Effects of species and habitat positional errors on the performance and interpretation of species distribution models

Aim A key assumption in species distribution modelling is that both species and environmental data layers contain no positional errors, yet this will rarely be true. This study assesses the effect of introduced positional errors on the performance and interpretation of species distribution models. Location Baixo Alentejo region of Portugal. Methods Data on steppe bird occurrence were collected using a random stratified sampling design on a 1‐km² pixel grid. Environmental data were sourced from satellite imagery and digital maps. Error was deliberately introduced into the species data as shifts in a random direction of 0–1, 2–3, 4–5 and 0–5 pixels. Whole habitat layers were shifted by 1 pixel to cause mis‐registration, and the cumulative effect of one to three shifted layers investigated. Distribution models were built for three species using three algorithms with three replicates. Test models were compared with controls without errors. Results Positional errors in the species data led to a drop in model performance (larger errors having larger effects – typically up to 10% drop in area under the curve on average), although not enough for models to be rejected.

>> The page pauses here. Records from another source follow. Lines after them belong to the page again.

Lemma used_size p : port_ok p -> Z.of_nat (size (interests p)) = pt_used p.
Proof.
  intros Hp. rewrite (po_used _ Hp). unfold interests. rewrite map_size_list_to_map; [by rewrite length_fmap|].
  rewrite <- list_fmap_compose. apply (po_socks _ Hp).
Qed.

(** What [epoll_ctl] promises, on the map of interests. *)
Definition ctl_spec (room : bool) (op s ev d : Z) (m : interest) (r : option win_error) (m' : interest) : Prop :=
  if op =? EPOLL_CTL_ADD then
    match m !! s with
    | Some _ => r = Some ERROR_ALREADY_EXISTS /\ m' = m
    | None => if room then r = None /\ m' = <[s := (ev, d)]> m else r = Some ERROR_NOT_ENOUGH_MEMORY /\ m' = m
    end
  else if op =? EPOLL_CTL_MOD then
    match m !! s with Some _ => r = None /\ m' = <[s := (ev, d)]> m | None => r = Some ERROR_NOT_FOUND /\ m' = m end
  else if op =? EPOLL_CTL_DEL then
    match m !! s with Some _ => r = None /\ m' = delete s m | None => r = Some ERROR_NOT_FOUND /\ m' = m end
  else r = Some ERROR_INVALID_PARAMETER /\ m' = m.

Lemma table_cases p s : port_ok p ->
  exists b, pt_table p !! Z.to_nat (sock_hash s (pt_size p)) = Some b /\ sock_lookup p s = Some (chain_find s b) /\
    match chain_remove s b with
    | Some (e, b') => exists b1 b2, b = b1 ++ e :: b2 /\ b' = b1 ++ b2 /\ en_sock e = s /\ (s ∉ en_sock <$> b1) /\
        is_Some (chain_find s b) /\ interests p !! s = Some (en_events e, en_data e)
    | None => chain_find s b = None /\ (s ∉ en_sock <$> entries p) /\ interests p !! s = None
    end.
Proof.
  intros Hp. destruct (slot_exists p s Hp) as [b Hb]. exists b. split; [done|]. split; [unfold sock_lookup; by rewrite Hb|].
  pose proof (chain_remove_split s b) as Hr. pose proof (chain_find_spec s b) as Hf. destruct (chain_remove s b) as [[e b']|].
  - destruct Hr as (b1 & b2 & -> & -> & He). exists b1, b2. split; [done|]. split; [done|]. split; [done|].
    destruct (chain_spliced p s b1 e b2 [] Hp He Hb) as (rest & Hold & _); [set_solver | cbn; lia|].
    destruct (interests_perm p e rest Hp Hold) as [Hi Hn]. split; [|split].
    + intros Hin. apply Hn. rewrite He. pose proof (po_socks _ Hp) as Hnd.
      assert (Hd : entries p ≡ₚ e :: concat (<[Z.to_nat (sock_hash s (pt_size p)) := b1 ++ b2]> (pt_table p))) by (by apply concat_split).
      rewrite Hd in Hold. apply Permutation_cons_inv in Hold. rewrite <- Hold. apply list_elem_of_fmap in Hin as (x & -> & Hx).
      apply list_elem_of_fmap. exists x. split; [done|]. apply list_elem_of_In, in_concat. exists (b1 ++ b2). split; [|apply list_elem_of_In; set_solver].
      apply list_elem_of_In. eapply list_elem_of_lookup_2. apply list_lookup_insert_eq. by eapply lookup_lt_Some.
    + destruct (chain_find s (b1 ++ e :: b2)) eqn:Ef; [by eexists|]. destruct Hf. rewrite fmap_app. cbn [fmap list_fmap]. set_solver.
    + rewrite Hi, He. apply lookup_insert_eq.
  - assert (Hn : s ∉ en_sock <$> entries p) by (intros Hin; apply Hr; by eapply in_chain).
    split; [|split; [done | by apply interests_none]]. destruct (chain_find s b) as [e|]; [|done]. destruct Hf as [Hin <-]. destruct Hr.
    apply list_elem_of_fmap. by exists e.
Qed.

Lemma ctl_refines calloc table_ok op s ev d p :
  port_ok p -> pt_size p < 2 ^ 62 ->
  exists r p', epoll_ctl calloc table_ok op s ev d p = Some (r, p') /\ port_ok p' /\
    ctl_spec (insert_room calloc table_ok p) op s ev d (interests p) r (interests p').
Proof.
  intros Hp Hs. destruct (table_cases p s Hp) as (b & Hb & Hlk & Hc). unfold epoll_ctl, ctl_spec.
  destruct (op =? EPOLL_CTL_ADD); [|destruct (op =? EPOLL_CTL_MOD); [|destruct (op =? EPOLL_CTL_DEL); [|by eexists _, p]]].
  - rewrite Hlk. cbn [mbind option_bind]. destruct (chain_remove s b) as [[e b']|].
    + destruct Hc as (b1 & b2 & _ & _ & _ & _ & [x ->] & ->). by eexists _, p.
    + destruct Hc as (-> & Hn & Hi). rewrite Hi. destruct calloc as [a|]; [|by eexists _, p].
      destruct (sock_insert_spec table_ok (SockEntry a s ev d) p Hp Hs Hn) as (ok & p' & -> & Hp' & Er & Hok). cbn [mbind option_bind].
      unfold insert_room. rewrite (used_size p Hp), (Z.mul_comm 2), <- Er.
      destruct ok; eexists _, p'; (split; [reflexivity|]; split; [done|]); [|by rewrite Hok]. split; [done|].
      by destruct (interests_perm p' _ _ Hp' Hok) as [-> _].
  - rewrite Hlk. cbn [mbind option_bind]. destruct (chain_remove s b) as [[e b']|].
    + destruct Hc as (b1 & b2 & -> & _ & He & Hn1 & [x ->] & Hi). rewrite Hi. eexists _, _. split; [reflexivity|].
      destruct (chain_spliced p s b1 e b2 [SockEntry (en_addr e) s ev d] Hp He Hb) as (rest & Hold & Hnew & Hok).
      { intros y Hy. by apply list_elem_of_singleton in Hy as ->. } { cbn. lia. }
      assert (Ep : Port (alter (chain_update s ev d) (Z.to_nat (sock_hash s (pt_size p))) (pt_table p)) (pt_size p) (pt_used p) =
                   Port (<[Z.to_nat (sock_hash s (pt_size p)) := b1 ++ [SockEntry (en_addr e) s ev d] ++ b2]> (pt_table p)) (pt_size p)
                     (pt_used p - 1 + Z.of_nat (length [SockEntry (en_addr e) s ev d]))).
      { f_equal; [|cbn; lia]. apply list_eq. intros i. destruct (decide (i = Z.to_nat (sock_hash s (pt_size p)))) as [->|Hne].
        - rewrite list_lookup_alter_eq, Hb, list_lookup_insert_eq by (by eapply lookup_lt_Some). cbn [fmap option_fmap option_map].
          by rewrite chain_update_split.
        - by rewrite list_lookup_alter_ne, list_lookup_insert_ne. }
      rewrite Ep. split; [done|]. split; [done|].
      destruct (interests_perm _ _ _ Hok Hnew) as [-> _]. destruct (interests_perm p e rest Hp Hold) as [-> _].
      cbn [en_sock en_events en_data]. rewrite He. by rewrite insert_insert_eq.
    + destruct Hc as (-> & _ & ->). by eexists _, p.
  - unfold sock_remove. rewrite Hb. cbn [mbind option_bind]. destruct (chain_remove s b) as [[e b']|].
    + destruct Hc as (b1 & b2 & -> & -> & He & _ & _ & Hi). rewrite Hi. eexists _, _. split; [reflexivity|].
      destruct (chain_spliced p s b1 e b2 [] Hp He Hb) as (rest & Hold & Hnew & Hok); [set_solver | cbn; lia|].
      cbn [app length] in Hnew, Hok. rewrite Z.add_0_r in Hnew, Hok. split; [exact Hok|]. split; [done|].
      destruct (interests_perm p e rest Hp Hold) as [-> Hn]. rewrite He in *. rewrite delete_insert_id.
      * unfold interests. apply list_to_map_proper; [|by rewrite Hnew]. rewrite <- list_fmap_compose. apply Hok.
      * apply not_elem_of_list_to_map. by rewrite <- list_fmap_compose.
    + destruct Hc as (_ & _ & ->). by eexists _, p.
Qed.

Model interpretation was more severely affected with inconsistencies in the contributing variables. Errors in the habitat layers had similar although lesser effects. Main conclusions Models with species positional errors are hard to detect, often statistically good, ecologically plausible and useful for prediction, but interpreting them is dangerous. Mis‐registered habitat layers produce smaller effects probably because shifting entire layers does not break down the correlation structure to the same extent as random shifts in individual species observations. Spatial autocorrelation in the habitat layers may protect against species positional errors to some extent but the relationship is complex and requires further work. The key recommendation must be that positional errors should be minimised through careful field design and data processing.